Plaintiff elected to base the adverse possession under claim of right rather than color of title. As we have seen the two are alternatives; either will suffice. Moffitt v. Future Assurance Associates, supra.
*11 Turning to the question of what constitutes claim of right we note and approve the following:
"It is not necessary to establish a claim of right or ownership that the possession be accompanied by an express declaration or claim of title; it is sufficient if the proof shows that the party in possession has acted so as to clearly indicate he did claim title. That his acts and conduct clearly indicate a claim of ownership is enough. The intention to claim adversely may be manifested either by words or by acts, and it is generally inferred from the latter. A claim of title (as distinguished from color of title) as a basis for the acquisition of title by adverse possession, need not be based on writing. No particular act or series of acts is necessary to demonstrate an intention to claim ownership. Such a purpose is sufficiently shown where one goes upon the land and uses it openly and notoriously, as owners of similar lands use their property, to the exclusion of the true owner. Using and controlling property as an owner is the ordinary mode of asserting a claim of title. * * * The actual occupation, use, and improvement of the premises by the claimant, as if he were in fact the owner thereof, without payment of rent or recognition of title in another or disavowal of title in himself, will be sufficient to raise a presumption of his entry and holding as absolute owner, and, unless rebutted, will establish the fact of a claim of right. It makes no difference whether the possession is held uniformly under one title, or at different times under different titles, provided the claim of title is always adverse to that of the plaintiff; nor does it matter whether the possession is held by the same individual or by a succession of individuals, provided it is a continued and uninterrupted one. A claim of ownership may be evidenced by a void deed, or by receiving the rents, issues, and profits of the property, or by conveying, devising, leasing, encumbering, or improving it, or by paying for insurance thereon, or laying off the land into town lots." 3 Am.Jur.2d, Adverse Possesson, § 101, pages 184-185. See Vander Zyl v. Muilenberg, 239 Iowa 73, 29 N.W.2d 412.

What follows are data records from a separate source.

Lemma deviceName_inj d1 d2 : d1 ∈ allDeviceTypes -> d2 ∈ allDeviceTypes -> deviceName d1 = deviceName d2 -> d1 = d2.
Proof.
  intros H1 H2. rewrite !deviceName_eq. intros Heq.
  apply str_cut_inj in Heq as [Hv Hm]; [|apply Vendor_no_char; auto..].
  apply Vendor_String_inj in Hv. revert d1 d2 H1 H2 Hv Hm.
  assert (Hall : Forall (fun d1 => Forall (fun d2 => dt_Vendor d1 = dt_Vendor d2 ->
    ReplaceAllByte (HardwareModel d1) " " "_" = ReplaceAllByte (HardwareModel d2) " " "_" -> d1 = d2)
    allDeviceTypes) allDeviceTypes).
  { apply (bool_decide_unpack _). vm_compute. exact I. }
  rewrite Forall_forall in Hall. intros d1 d2 H1 H2. specialize (Hall d1 H1).
  rewrite Forall_forall in Hall. apply (Hall d2 H2).
Qed.

Lemma badgePath_inj ID SHA ft1 ft2 d1 d2 :
  d1 ∈ allDeviceTypes -> d2 ∈ allDeviceTypes ->
  badgePath ID SHA ft1 d1 = badgePath ID SHA ft2 d2 -> ft1 = ft2 /\ d1 = d2.
Proof.
  intros H1 H2 Heq. unfold badgePath in Heq.
  do 6 apply (inj _) in Heq. simpl in Heq.
  apply str_cut_inj in Heq as [Hft Hd]; [|apply EncodeToString_no_dot..].
  apply (inj EncodeToString) in Hft. apply str_app_inj_r, deviceName_inj in Hd; auto.
Qed.
End Paths.

(** ** The tests of a pull request *)

Section DetailLemmas.
Context `{VendorNames} `{MetadataText}.
Variables (ID : Z) (SHA : string) (f : node).

(** The tests that are not ATE tests, with their metadata, in order. *)
Definition described (fts : list string) : go (list (string * (string * string))) :=
  mapM (fun ft => md ← readDetail f ft; Ret (ft, md)) (filter (fun ft => Contains ft "ate_tests" = false) fts).

Definition testsOf (mds : list (string * (string * string))) (d : deviceType) : list functionalTest :=
  (fun x => newTest ID SHA x.1 x.2 d) <$> mds.

(** A device of each type, if there is any test. *)
Definition devicesFor (mds : list (string * (string * string))) (types : list deviceType) : list device :=
  match mds with [] => [] | _ => (fun d => newDevice d (testsOf mds d)) <$> types end.

Definition tableOf (tests : gmap deviceType (list functionalTest)) (mds : list (string * (string * string))) : Prop :=
  forall d, tests !! d = match mds with
                    | [] => None
                    | _ => if decide (d ∈ allDeviceTypes) then Some (testsOf mds d) else None
                    end.

Lemma foldl_update_lookup {K A} `{Countable K} (g : K -> option A -> A) (l : list K) (m : gmap K A) k :
  NoDup l ->
  foldl (fun m x => <[x := g x (m !! x)]> m) m l !! k = if decide (k ∈ l) then Some (g k (m !! k)) else m !! k.
Proof.
  revert m. induction l as [|x l IH]; intros m Hnd; cbn [foldl]; [by rewrite decide_False by apply not_elem_of_nil|].
  apply NoDup_cons in Hnd as [Hx Hnd]. rewrite IH by done.
  destruct (decide (k = x)) as [->|Hk].
  - rewrite decide_False by done. rewrite decide_True by (by left). by rewrite lookup_insert_eq.
  - rewrite lookup_insert_ne by done.
    destruct (decide (k ∈ l)) as [Hl|Hl].
    + by rewrite decide_True by (by right).
    + by rewrite decide_False by (rewrite elem_of_cons; naive_solver).
Qed.

Lemma NoDup_allDeviceTypes : NoDup allDeviceTypes.
Proof. apply (bool_decide_unpack _). vm_compute. exact I. Qed.

Lemma tableOf_step tests mds ft md :
  tableOf tests mds ->
  tableOf (foldl (fun tests d => <[d := default [] (tests !! d) ++ [newTest ID SHA ft md d]]> tests)
             tests allDeviceTypes) (mds ++ [(ft, md)]).
Proof.
  intros Ht d.
  rewrite (foldl_update_lookup (fun d o => default [] o ++ [newTest ID SHA ft md d])) by apply NoDup_allDeviceTypes.
  rewrite Ht. unfold testsOf. rewrite fmap_app. destruct (decide (d ∈ allDeviceTypes)); destruct mds; done.
Qed.
Lemma identified_fresh id sha url pr dev :
  identified id sha url pr -> dev ∈ Virtual pr -> waiting dev = true /\ d_Type dev ∈ virtualDeviceTypes.
Proof.
  intros (r & tree & ft & mf & mds & _ & _ & _ & _ & _ & HV & _) Hdev. rewrite HV in Hdev. unfold devicesFor in Hdev.
  destruct mds as [|x mds]; [by apply elem_of_nil in Hdev|].
  apply list_elem_of_fmap in Hdev as (d & -> & Hd). split; [|done]. unfold waiting. simpl.
  clear HV. induction mds as [|y mds IH]; [done|]. exact IH.
Qed.

Lemma identified_physical id sha url pr dev :
  identified id sha url pr -> dev ∈ Physical pr -> d_Type dev ∈ physicalDeviceTypes.
Proof.
  intros (r & tree & ft & mf & mds & _ & _ & _ & _ & _ & _ & HP) Hdev. rewrite HP in Hdev. unfold devicesFor in Hdev.
  destruct mds as [|x mds]; [by apply elem_of_nil in Hdev|]. by apply list_elem_of_fmap in Hdev as (d & -> & Hd).
Qed.
Lemma LearnElectionID_run h e : connected h e ->
  exists e', LearnElectionID h e = (Ret (serverElectionID e'), e') /\ connected h e' /\
    u128 (serverElectionID e') = Z.max (u128 (serverElectionID e)) 1.
Proof.
  intros Hc.
  destruct (update_election h {| Low := 1; High := 0 |} e Hc ltac:(split; simpl; lia))
    as (e1 & e2 & rs & r & H1 & H2 & H3 & H4 & H5 & H6).
  exists e2. split; [|by split]. unfold LearnElectionID.
  rewrite (bind_run _ _ _ _ _ H1), (bind_run _ _ _ _ _ (orFatal_run _ _ _ _ H2)),
    (bind_run _ _ _ _ _ H3), last_snoc, H4. by destruct (serverElectionID e2).
Qed.

Lemma UpdateElectionID_run h id e : connected h e -> u128_ok id ->
  exists e', UpdateElectionID h id e = (Ret tt, e') /\ connected h e' /\
    u128 (serverElectionID e') = Z.max (u128 (serverElectionID e)) (u128 id).
Proof.
  intros Hc Hid.
  destruct (update_election h id e Hc Hid) as (e1 & e2 & rs & r & H1 & H2 & _ & _ & H5 & H6).
  exists e2. split; [|by split]. unfold UpdateElectionID.
  rewrite (bind_run _ _ _ _ _ H1). by apply orFatal_run.
Qed.

Lemma client_BecomeLeader_run c e : connected (fluentC c) e ->
  exists e1 e2, let id := Increment (serverElectionID e1) in
    client_BecomeLeader (c, e) = (Ret id, (set_electionID c id, e2)) /\
    u128_ok (serverElectionID e1) /\ u128_ok (serverElectionID e2) /\
    u128 (serverElectionID e1) = Z.max (u128 (serverElectionID e)) 1 /\
    u128 (serverElectionID e2) = Z.max (u128 (serverElectionID e1)) (u128 id).
Proof.
  intros Hc.
  destruct (LearnElectionID_run _ _ Hc) as (e1 & H1 & Hc1 & Hs1).
  destruct (Increment_value _ (connected_ok _ _ Hc1)) as [Hok _].
  destruct (UpdateElectionID_run _ _ _ Hc1 Hok) as (e2 & H2 & Hc2 & Hs2).
  exists e1, e2. simpl.
  assert (BecomeLeader (fluentC c) e = (Ret (Increment (serverElectionID e1)), e2)) as Hb.
  { unfold BecomeLeader. rewrite (bind_run _ _ _ _ _ H1). by rewrite (bind_run _ _ _ _ _ H2). }
  split; [|split; [exact (connected_ok _ _ Hc1)|split; [exact (connected_ok _ _ Hc2)|done]]].
  unfold client_BecomeLeader.
  by rewrite (bind_run _ _ _ _ _ (onEnv_run (fun c => BecomeLeader (fluentC c)) c e _ _ Hb)).
Qed.

(** C10: on a connected client [BecomeLeader] returns, and the identifier it
    returns and stores is the one the device holds afterwards and is greater than
    the one the device held before: the client is the leader.  The device must
    not already hold the largest identifier. *)
Theorem BecomeLeader_leads c e (Hc : connected (fluentC c) e)
    (Hmax : u128 (serverElectionID e) < 2 ^ 128 - 1) :
  exists id c' e', client_BecomeLeader (c, e) = (Ret id, (c', e')) /\
    electionID c' = id /\ serverElectionID e' = id /\
    u128 (serverElectionID e) < u128 id.
Proof.
  destruct (client_BecomeLeader_run c e Hc) as (e1 & e2 & Hrun & Hok1 & Hok2 & Hs1 & Hs2).
  destruct (Increment_value _ Hok1) as [Hok Hv].
  pose proof (u128_range _ Hok1).
  rewrite Z.mod_small in Hv by lia.
  exists (Increment (serverElectionID e1)), (set_electionID c (Increment (serverElectionID e1))), e2.
  split; [done|]. split; [done|]. split; [apply u128_inj; [done..|lia]|lia].
Qed.

(** A device that holds the largest identifier: the increment wraps to zero, the
    device keeps its identifier, and the client is not the leader. *)
Lemma BecomeLeader_at_max c e : connected (fluentC c) e ->
  u128 (serverElectionID e) = 2 ^ 128 - 1 ->
  exists c' e', client_BecomeLeader (c, e) = (Ret {| Low := 0; High := 0 |}, (c', e')) /\
    u128 (serverElectionID e') = 2 ^ 128 - 1.
Proof.
  intros Hc Hmax.
  destruct (client_BecomeLeader_run c e Hc) as (e1 & e2 & Hrun & Hok1 & Hok2 & Hs1 & Hs2).
  destruct (Increment_value _ Hok1) as [Hok Hv].
  assert (Increment (serverElectionID e1) = {| Low := 0; High := 0 |}) as Heq.
  { apply u128_inj; [done|by split|]. rewrite Hv, Hs1, Hmax. reflexivity. }
  rewrite Heq in *. exists (set_electionID c {| Low := 0; High := 0 |}), e2.
  split; [done|]. rewrite Hs2, Hs1, Hmax. reflexivity.
Qed.
End Election.

(** ** Checked programming *)

Section Programming.
Context {E F : Type} `{FL : !Fluent E F}.

Lemma checkResults_run (c : Client F) e rs want :
  Results (fluentC c) e = (Ret rs, e) ->
  checkResults want (c, e) = (if forallb (HasResult rs) want then Ret tt else Panic, (c, e)).
Proof.
  intros Hrs. induction want as [|w want IH]; [done|].
  unfold checkResults in *. simpl forEach. cbn [forallb].
  destruct (HasResult rs w) eqn:Hw.
  - rewrite (bind_run _ _ (c, e) tt (c, e)); [done|].
    apply onEnv_run. rewrite (bind_run _ _ _ _ _ Hrs). unfold chkHasResult. by rewrite Hw.
  - unfold mbind, gost_bind, onEnv at 1.
    unfold gost_bind. rewrite Hrs. unfold chkHasResult. by rewrite Hw.
Qed.
Definition BuildTransitVRFs (defaultVRF : string) (primary backup : list string) (s1NHG s2NHG : Z)
    (params : ScaleParams) : gost E unit :=
  '(entries, want) ← lift (BuildTransitVRFs_entries defaultVRF primary backup s1NHG s2NHG params);
  gSession ← BatchModify entries (GRIBIBatchSize params);
  _ ← VerifyFIBProgrammed gSession want [];
  _ ← VerifyHierarchicalResolution gSession want;
  closeClient gSession.

Definition repairReencapIntoMultipleBackupTunnels : bool :=
  match vendor with NOKIA => false | _ => true end.

Definition BuildRepairVRF (defaultVRF : string) (s2NHG : Z) (params : ScaleParams) : gost E unit :=
  '(entries, want) ← lift (BuildRepairVRF_entries InstalledInFIB order
      (negb repairReencapIntoMultipleBackupTunnels) defaultVRF s2NHG params);
  gSession ← BatchModify entries (GRIBIBatchSize params);
  _ ← VerifyFIBProgrammed gSession want [];
  closeClient gSession.

Definition BuildEncapDecapVRFs (defaultVRF : string) (params : ScaleParams) : gost E unit :=
  st ← lift (BuildEncapDecapVRFs_entries InstalledInFIB order defaultVRF params);
  gSession ← BatchModify (e_entries st) (GRIBIBatchSize params);
  _ ← VerifyFIBProgrammed gSession (e_want4 st) (e_want6 st);
  closeClient gSession.

(** The programming step of [RunFullScaleTest]. *)
Definition RunFullScaleTest_program (defaultVRF : string) (params : ScaleParams) : gost E unit :=
  '(primary, backup) ← BuildDefaultVRF defaultVRF params;
  '(s1NHG, s2NHG) ← BuildStaticGroups defaultVRF (GRIBIBatchSize params);
  _ ← BuildRepairVRF defaultVRF s2NHG params;
  _ ← BuildTransitVRFs defaultVRF primary backup s1NHG s2NHG params;
  BuildEncapDecapVRFs defaultVRF params.
End Programming.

The record clearly shows a claim of right sufficient to establish the only disputed element. Conduct of plaintiff's predecessor in interest showed a claim of ownership of the tract from the time in 1954 when its possession was undertaken, it was fenced in, and integrated into the farming operation conducted to the south. Erection of grain storage facilities was further evidence of this claim.
Plaintiff's claim of adverse possession, in all its elements, was established by clear and positive proof.